* _What you should do_
Copy out the entries below exactly as they stand, but only from the line containing "- intros nbi" through the line containing "(** ** The surface loop *)".

Data entries:
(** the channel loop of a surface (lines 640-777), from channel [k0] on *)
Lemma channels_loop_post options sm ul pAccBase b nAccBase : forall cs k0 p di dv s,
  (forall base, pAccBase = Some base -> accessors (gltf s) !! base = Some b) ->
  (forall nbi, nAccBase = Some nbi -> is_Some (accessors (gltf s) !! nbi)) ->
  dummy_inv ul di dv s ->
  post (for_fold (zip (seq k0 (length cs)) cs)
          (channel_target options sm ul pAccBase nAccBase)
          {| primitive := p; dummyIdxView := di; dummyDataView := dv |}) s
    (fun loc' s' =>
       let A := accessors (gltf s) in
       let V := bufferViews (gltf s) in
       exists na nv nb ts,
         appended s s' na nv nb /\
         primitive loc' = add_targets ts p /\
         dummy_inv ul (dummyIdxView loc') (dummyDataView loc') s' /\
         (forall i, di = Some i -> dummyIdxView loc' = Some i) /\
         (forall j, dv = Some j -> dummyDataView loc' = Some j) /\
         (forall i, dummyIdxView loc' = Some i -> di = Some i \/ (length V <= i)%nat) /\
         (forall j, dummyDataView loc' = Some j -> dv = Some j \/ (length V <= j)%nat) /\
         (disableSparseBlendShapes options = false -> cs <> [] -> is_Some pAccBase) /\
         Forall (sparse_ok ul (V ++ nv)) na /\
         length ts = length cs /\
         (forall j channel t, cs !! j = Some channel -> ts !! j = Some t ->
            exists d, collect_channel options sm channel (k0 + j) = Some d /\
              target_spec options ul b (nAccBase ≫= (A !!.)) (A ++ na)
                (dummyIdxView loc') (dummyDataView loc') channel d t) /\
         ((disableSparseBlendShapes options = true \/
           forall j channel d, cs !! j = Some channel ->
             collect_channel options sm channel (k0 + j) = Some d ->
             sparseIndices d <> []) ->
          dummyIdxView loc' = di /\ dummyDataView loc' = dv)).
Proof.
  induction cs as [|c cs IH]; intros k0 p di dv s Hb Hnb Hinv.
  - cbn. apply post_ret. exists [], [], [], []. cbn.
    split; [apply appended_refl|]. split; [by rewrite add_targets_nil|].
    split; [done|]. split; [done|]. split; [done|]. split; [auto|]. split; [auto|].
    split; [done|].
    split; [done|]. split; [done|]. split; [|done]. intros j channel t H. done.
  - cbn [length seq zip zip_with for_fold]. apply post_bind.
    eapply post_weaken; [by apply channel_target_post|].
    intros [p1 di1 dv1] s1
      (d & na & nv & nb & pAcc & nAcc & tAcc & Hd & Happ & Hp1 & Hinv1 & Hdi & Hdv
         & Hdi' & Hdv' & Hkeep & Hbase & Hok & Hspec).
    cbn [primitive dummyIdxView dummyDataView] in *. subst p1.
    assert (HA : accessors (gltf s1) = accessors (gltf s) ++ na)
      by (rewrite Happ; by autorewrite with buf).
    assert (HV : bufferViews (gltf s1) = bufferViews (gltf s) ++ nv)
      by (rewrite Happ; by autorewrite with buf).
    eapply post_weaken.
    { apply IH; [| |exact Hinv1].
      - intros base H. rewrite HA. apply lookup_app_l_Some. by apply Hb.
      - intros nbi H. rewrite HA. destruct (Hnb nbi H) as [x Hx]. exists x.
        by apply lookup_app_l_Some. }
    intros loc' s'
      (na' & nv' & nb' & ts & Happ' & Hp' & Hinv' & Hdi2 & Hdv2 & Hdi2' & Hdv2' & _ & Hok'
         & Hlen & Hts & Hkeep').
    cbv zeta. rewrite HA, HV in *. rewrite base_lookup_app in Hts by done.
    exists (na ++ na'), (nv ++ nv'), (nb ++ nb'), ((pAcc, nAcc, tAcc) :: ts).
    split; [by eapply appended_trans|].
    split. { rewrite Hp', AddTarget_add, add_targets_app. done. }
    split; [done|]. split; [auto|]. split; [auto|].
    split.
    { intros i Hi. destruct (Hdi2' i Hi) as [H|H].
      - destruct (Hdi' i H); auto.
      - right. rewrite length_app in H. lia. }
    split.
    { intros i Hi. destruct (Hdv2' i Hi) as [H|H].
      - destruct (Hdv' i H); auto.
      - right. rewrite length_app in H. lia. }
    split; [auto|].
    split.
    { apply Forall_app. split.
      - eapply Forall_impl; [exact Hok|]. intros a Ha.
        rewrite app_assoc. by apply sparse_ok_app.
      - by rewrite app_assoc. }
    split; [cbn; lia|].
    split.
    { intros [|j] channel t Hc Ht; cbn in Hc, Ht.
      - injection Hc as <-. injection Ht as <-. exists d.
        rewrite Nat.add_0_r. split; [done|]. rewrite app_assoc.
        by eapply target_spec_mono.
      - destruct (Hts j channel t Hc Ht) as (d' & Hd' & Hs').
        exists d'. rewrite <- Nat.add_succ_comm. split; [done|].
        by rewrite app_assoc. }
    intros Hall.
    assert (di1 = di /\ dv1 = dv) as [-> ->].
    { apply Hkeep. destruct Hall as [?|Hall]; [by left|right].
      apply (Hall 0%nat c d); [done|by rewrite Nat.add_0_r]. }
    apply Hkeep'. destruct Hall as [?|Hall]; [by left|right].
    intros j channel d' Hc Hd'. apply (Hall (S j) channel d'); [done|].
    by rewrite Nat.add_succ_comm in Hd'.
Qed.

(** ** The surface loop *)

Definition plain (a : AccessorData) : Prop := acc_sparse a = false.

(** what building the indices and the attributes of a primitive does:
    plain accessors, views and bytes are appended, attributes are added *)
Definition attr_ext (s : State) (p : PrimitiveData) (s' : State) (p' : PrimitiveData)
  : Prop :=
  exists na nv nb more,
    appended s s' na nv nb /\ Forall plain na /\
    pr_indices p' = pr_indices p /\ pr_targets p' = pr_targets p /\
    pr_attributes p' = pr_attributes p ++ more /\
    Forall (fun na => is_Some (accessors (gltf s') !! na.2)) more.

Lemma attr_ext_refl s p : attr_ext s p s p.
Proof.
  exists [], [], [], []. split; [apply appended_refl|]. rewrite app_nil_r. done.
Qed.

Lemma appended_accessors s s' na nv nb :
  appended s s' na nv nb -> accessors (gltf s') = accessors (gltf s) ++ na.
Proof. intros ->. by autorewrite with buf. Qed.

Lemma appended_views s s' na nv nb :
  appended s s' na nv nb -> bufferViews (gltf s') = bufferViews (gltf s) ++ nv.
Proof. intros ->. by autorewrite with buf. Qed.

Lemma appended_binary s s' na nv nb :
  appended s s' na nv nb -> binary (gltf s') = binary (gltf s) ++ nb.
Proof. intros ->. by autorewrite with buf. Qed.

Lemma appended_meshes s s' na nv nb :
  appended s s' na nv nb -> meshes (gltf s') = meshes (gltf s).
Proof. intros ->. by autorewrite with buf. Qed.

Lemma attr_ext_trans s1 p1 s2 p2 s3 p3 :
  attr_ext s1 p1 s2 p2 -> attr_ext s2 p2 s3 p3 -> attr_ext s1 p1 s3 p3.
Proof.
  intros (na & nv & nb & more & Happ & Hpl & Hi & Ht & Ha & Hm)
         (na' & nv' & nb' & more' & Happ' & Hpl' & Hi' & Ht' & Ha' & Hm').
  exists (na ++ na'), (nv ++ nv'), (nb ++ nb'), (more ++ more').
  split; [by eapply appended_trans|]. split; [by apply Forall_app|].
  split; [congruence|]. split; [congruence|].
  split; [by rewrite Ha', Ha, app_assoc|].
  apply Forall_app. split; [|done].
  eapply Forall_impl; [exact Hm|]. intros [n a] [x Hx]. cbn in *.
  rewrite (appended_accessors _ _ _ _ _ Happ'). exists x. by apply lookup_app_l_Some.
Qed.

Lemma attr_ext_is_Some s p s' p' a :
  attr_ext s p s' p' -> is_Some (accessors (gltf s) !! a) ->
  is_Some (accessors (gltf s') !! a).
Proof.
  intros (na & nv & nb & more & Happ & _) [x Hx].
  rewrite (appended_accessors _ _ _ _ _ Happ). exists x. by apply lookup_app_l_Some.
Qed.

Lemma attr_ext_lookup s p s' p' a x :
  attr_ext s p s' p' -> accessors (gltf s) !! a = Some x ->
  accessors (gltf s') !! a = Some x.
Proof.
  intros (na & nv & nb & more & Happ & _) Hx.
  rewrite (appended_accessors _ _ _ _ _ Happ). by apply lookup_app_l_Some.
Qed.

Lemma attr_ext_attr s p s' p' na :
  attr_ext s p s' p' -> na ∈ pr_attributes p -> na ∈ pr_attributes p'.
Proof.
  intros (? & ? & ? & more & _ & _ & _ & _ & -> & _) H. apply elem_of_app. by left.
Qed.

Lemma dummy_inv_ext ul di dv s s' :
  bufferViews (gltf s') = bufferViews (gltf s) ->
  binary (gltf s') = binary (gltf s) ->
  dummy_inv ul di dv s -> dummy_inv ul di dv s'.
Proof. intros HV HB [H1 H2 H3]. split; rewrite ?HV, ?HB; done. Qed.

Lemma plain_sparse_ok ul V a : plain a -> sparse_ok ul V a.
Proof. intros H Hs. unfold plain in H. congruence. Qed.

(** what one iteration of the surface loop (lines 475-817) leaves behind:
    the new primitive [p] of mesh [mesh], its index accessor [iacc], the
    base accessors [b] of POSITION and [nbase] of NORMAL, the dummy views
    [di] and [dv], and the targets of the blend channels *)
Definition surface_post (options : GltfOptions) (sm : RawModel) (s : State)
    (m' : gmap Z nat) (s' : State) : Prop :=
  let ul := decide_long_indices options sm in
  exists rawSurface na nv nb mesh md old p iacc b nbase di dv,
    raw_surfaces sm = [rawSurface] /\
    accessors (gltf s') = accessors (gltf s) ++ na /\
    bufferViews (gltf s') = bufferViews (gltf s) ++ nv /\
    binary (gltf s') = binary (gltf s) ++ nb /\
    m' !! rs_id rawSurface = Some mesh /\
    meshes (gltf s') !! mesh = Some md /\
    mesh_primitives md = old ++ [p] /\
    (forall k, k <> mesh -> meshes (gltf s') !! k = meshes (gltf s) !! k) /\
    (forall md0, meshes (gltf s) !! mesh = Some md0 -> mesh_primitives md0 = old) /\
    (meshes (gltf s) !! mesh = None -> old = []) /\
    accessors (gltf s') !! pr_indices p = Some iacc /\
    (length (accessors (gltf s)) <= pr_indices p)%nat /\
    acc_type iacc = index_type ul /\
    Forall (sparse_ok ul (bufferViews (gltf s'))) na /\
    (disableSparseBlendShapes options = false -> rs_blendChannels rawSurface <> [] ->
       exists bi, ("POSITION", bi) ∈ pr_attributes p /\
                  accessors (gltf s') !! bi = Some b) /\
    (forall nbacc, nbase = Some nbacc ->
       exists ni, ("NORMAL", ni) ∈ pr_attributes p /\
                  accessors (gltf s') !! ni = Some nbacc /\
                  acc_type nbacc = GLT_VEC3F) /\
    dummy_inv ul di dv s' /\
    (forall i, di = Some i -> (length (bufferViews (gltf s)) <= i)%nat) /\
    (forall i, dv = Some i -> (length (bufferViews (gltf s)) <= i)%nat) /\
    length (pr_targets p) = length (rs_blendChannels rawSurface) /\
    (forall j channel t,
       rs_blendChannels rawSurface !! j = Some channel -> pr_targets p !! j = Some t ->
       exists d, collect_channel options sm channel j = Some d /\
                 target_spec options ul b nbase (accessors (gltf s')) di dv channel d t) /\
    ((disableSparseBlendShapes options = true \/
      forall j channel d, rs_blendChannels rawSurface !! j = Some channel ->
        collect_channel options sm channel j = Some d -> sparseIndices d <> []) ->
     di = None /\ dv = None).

* _Written solution_
      - intros nbi H. rewrite HA. destruct (Hnb nbi H) as [x Hx]. exists x.
        by apply lookup_app_l_Some. }
    intros loc' s'
      (na' & nv' & nb' & ts & Happ' & Hp' & Hinv' & Hdi2 & Hdv2 & Hdi2' & Hdv2' & _ & Hok'
         & Hlen & Hts & Hkeep').
    cbv zeta. rewrite HA, HV in *. rewrite base_lookup_app in Hts by done.
    exists (na ++ na'), (nv ++ nv'), (nb ++ nb'), ((pAcc, nAcc, tAcc) :: ts).
    split; [by eapply appended_trans|].
    split. { rewrite Hp', AddTarget_add, add_targets_app. done. }
    split; [done|]. split; [auto|]. split; [auto|].
    split.
    { intros i Hi. destruct (Hdi2' i Hi) as [H|H].
      - destruct (Hdi' i H); auto.
      - right. rewrite length_app in H. lia. }
    split.
    { intros i Hi. destruct (Hdv2' i Hi) as [H|H].
      - destruct (Hdv' i H); auto.
      - right. rewrite length_app in H. lia. }
    split; [auto|].
    split.
    { apply Forall_app. split.
      - eapply Forall_impl; [exact Hok|]. intros a Ha.
        rewrite app_assoc. by apply sparse_ok_app.
      - by rewrite app_assoc. }
    split; [cbn; lia|].
    split.
    { intros [|j] channel t Hc Ht; cbn in Hc, Ht.
      - injection Hc as <-. injection Ht as <-. exists d.
        rewrite Nat.add_0_r. split; [done|]. rewrite app_assoc.
        by eapply target_spec_mono.
      - destruct (Hts j channel t Hc Ht) as (d' & Hd' & Hs').
        exists d'. rewrite <- Nat.add_succ_comm. split; [done|].
        by rewrite app_assoc. }
    intros Hall.
    assert (di1 = di /\ dv1 = dv) as [-> ->].
    { apply Hkeep. destruct Hall as [?|Hall]; [by left|right].
      apply (Hall 0%nat c d); [done|by rewrite Nat.add_0_r]. }
    apply Hkeep'. destruct Hall as [?|Hall]; [by left|right].
    intros j channel d' Hc Hd'. apply (Hall (S j) channel d'); [done|].
    by rewrite Nat.add_succ_comm in Hd'.
Qed.

(** ** The surface loop *)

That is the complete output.